## Material supplied
++++
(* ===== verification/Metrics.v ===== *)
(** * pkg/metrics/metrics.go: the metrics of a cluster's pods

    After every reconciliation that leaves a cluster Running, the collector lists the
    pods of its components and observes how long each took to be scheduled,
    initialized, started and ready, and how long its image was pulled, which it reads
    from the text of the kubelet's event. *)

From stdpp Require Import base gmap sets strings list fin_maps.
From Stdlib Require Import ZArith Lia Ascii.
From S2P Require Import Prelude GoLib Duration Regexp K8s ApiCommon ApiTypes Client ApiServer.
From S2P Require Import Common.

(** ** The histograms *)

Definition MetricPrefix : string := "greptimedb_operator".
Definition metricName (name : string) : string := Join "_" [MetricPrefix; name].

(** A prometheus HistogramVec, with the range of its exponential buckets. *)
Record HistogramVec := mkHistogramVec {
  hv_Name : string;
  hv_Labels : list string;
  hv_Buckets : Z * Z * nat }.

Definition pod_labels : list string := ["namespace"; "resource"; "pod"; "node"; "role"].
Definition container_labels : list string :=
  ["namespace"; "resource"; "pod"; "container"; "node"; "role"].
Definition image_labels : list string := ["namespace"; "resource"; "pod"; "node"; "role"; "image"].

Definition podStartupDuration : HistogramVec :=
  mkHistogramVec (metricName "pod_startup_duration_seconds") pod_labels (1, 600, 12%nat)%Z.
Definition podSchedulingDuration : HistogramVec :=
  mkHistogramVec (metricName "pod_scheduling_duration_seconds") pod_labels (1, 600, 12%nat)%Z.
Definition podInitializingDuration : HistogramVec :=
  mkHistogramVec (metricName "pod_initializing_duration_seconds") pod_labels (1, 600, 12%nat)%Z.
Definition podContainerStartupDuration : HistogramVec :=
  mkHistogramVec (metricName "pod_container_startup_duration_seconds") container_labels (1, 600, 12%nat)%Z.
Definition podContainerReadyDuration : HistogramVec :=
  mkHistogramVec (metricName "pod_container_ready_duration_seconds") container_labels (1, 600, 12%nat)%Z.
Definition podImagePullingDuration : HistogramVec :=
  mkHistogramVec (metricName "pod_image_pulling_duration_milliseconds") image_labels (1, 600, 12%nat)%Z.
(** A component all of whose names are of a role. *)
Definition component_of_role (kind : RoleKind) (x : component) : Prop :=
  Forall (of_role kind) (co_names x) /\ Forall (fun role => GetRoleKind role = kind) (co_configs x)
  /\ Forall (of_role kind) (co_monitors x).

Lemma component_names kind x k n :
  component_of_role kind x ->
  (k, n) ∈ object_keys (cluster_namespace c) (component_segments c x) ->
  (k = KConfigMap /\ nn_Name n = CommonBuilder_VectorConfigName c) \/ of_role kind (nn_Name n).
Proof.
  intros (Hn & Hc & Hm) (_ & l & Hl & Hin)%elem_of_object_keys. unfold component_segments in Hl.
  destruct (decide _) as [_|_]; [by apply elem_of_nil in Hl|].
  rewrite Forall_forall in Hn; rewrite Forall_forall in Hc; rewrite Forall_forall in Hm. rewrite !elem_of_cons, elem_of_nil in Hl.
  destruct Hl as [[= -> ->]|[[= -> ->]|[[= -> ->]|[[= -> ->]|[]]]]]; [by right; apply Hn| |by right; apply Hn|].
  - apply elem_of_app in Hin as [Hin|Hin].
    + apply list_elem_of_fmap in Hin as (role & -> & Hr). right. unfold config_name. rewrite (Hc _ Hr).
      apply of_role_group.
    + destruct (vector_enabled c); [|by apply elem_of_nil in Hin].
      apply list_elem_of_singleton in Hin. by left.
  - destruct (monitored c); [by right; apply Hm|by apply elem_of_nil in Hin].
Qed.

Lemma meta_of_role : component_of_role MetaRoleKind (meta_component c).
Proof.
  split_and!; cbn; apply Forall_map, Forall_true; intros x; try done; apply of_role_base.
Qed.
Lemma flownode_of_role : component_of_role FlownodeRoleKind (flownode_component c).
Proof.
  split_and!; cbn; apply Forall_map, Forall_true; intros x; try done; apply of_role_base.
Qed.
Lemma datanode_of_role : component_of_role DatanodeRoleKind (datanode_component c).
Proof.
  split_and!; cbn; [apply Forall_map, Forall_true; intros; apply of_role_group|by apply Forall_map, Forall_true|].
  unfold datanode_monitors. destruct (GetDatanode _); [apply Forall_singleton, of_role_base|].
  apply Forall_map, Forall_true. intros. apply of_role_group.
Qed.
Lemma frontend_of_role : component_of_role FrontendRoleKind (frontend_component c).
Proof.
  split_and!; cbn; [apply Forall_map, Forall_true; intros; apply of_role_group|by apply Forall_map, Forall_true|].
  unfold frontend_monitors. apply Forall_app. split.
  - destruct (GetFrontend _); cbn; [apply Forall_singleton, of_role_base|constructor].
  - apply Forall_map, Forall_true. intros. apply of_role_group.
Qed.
++++
## Directions
Return the material above in full, word for word.

## Result
(* ===== verification/Metrics.v ===== *)
(** * pkg/metrics/metrics.go: the metrics of a cluster's pods

    After every reconciliation that leaves a cluster Running, the collector lists the
    pods of its components and observes how long each took to be scheduled,
    initialized, started and ready, and how long its image was pulled, which it reads
    from the text of the kubelet's event. *)

From stdpp Require Import base gmap sets strings list fin_maps.
From Stdlib Require Import ZArith Lia Ascii.
From S2P Require Import Prelude GoLib Duration Regexp K8s ApiCommon ApiTypes Client ApiServer.
From S2P Require Import Common.

(** ** The histograms *)

Definition MetricPrefix : string := "greptimedb_operator".
Definition metricName (name : string) : string := Join "_" [MetricPrefix; name].

(** A prometheus HistogramVec, with the range of its exponential buckets. *)
Record HistogramVec := mkHistogramVec {
  hv_Name : string;
  hv_Labels : list string;
  hv_Buckets : Z * Z * nat }.

Definition pod_labels : list string := ["namespace"; "resource"; "pod"; "node"; "role"].
Definition container_labels : list string :=
  ["namespace"; "resource"; "pod"; "container"; "node"; "role"].
Definition image_labels : list string := ["namespace"; "resource"; "pod"; "node"; "role"; "image"].

Definition podStartupDuration : HistogramVec :=
  mkHistogramVec (metricName "pod_startup_duration_seconds") pod_labels (1, 600, 12%nat)%Z.
Definition podSchedulingDuration : HistogramVec :=
  mkHistogramVec (metricName "pod_scheduling_duration_seconds") pod_labels (1, 600, 12%nat)%Z.
Definition podInitializingDuration : HistogramVec :=
  mkHistogramVec (metricName "pod_initializing_duration_seconds") pod_labels (1, 600, 12%nat)%Z.
Definition podContainerStartupDuration : HistogramVec :=
  mkHistogramVec (metricName "pod_container_startup_duration_seconds") container_labels (1, 600, 12%nat)%Z.
Definition podContainerReadyDuration : HistogramVec :=
  mkHistogramVec (metricName "pod_container_ready_duration_seconds") container_labels (1, 600, 12%nat)%Z.
Definition podImagePullingDuration : HistogramVec :=
  mkHistogramVec (metricName "pod_image_pulling_duration_milliseconds") image_labels (1, 600, 12%nat)%Z.
(** A component all of whose names are of a role. *)
Definition component_of_role (kind : RoleKind) (x : component) : Prop :=
  Forall (of_role kind) (co_names x) /\ Forall (fun role => GetRoleKind role = kind) (co_configs x)
  /\ Forall (of_role kind) (co_monitors x).

Lemma component_names kind x k n :
  component_of_role kind x ->
  (k, n) ∈ object_keys (cluster_namespace c) (component_segments c x) ->
  (k = KConfigMap /\ nn_Name n = CommonBuilder_VectorConfigName c) \/ of_role kind (nn_Name n).
Proof.
  intros (Hn & Hc & Hm) (_ & l & Hl & Hin)%elem_of_object_keys. unfold component_segments in Hl.
  destruct (decide _) as [_|_]; [by apply elem_of_nil in Hl|].
  rewrite Forall_forall in Hn; rewrite Forall_forall in Hc; rewrite Forall_forall in Hm. rewrite !elem_of_cons, elem_of_nil in Hl.
  destruct Hl as [[= -> ->]|[[= -> ->]|[[= -> ->]|[[= -> ->]|[]]]]]; [by right; apply Hn| |by right; apply Hn|].
  - apply elem_of_app in Hin as [Hin|Hin].
    + apply list_elem_of_fmap in Hin as (role & -> & Hr). right. unfold config_name. rewrite (Hc _ Hr).
      apply of_role_group.
    + destruct (vector_enabled c); [|by apply elem_of_nil in Hin].
      apply list_elem_of_singleton in Hin. by left.
  - destruct (monitored c); [by right; apply Hm|by apply elem_of_nil in Hin].
Qed.

Lemma meta_of_role : component_of_role MetaRoleKind (meta_component c).
Proof.
  split_and!; cbn; apply Forall_map, Forall_true; intros x; try done; apply of_role_base.
Qed.
Lemma flownode_of_role : component_of_role FlownodeRoleKind (flownode_component c).
Proof.
  split_and!; cbn; apply Forall_map, Forall_true; intros x; try done; apply of_role_base.
Qed.
Lemma datanode_of_role : component_of_role DatanodeRoleKind (datanode_component c).
Proof.
  split_and!; cbn; [apply Forall_map, Forall_true; intros; apply of_role_group|by apply Forall_map, Forall_true|].
  unfold datanode_monitors. destruct (GetDatanode _); [apply Forall_singleton, of_role_base|].
  apply Forall_map, Forall_true. intros. apply of_role_group.
Qed.
Lemma frontend_of_role : component_of_role FrontendRoleKind (frontend_component c).
Proof.
  split_and!; cbn; [apply Forall_map, Forall_true; intros; apply of_role_group|by apply Forall_map, Forall_true|].
  unfold frontend_monitors. apply Forall_app. split.
  - destruct (GetFrontend _); cbn; [apply Forall_singleton, of_role_base|constructor].
  - apply Forall_map, Forall_true. intros. apply of_role_group.
Qed.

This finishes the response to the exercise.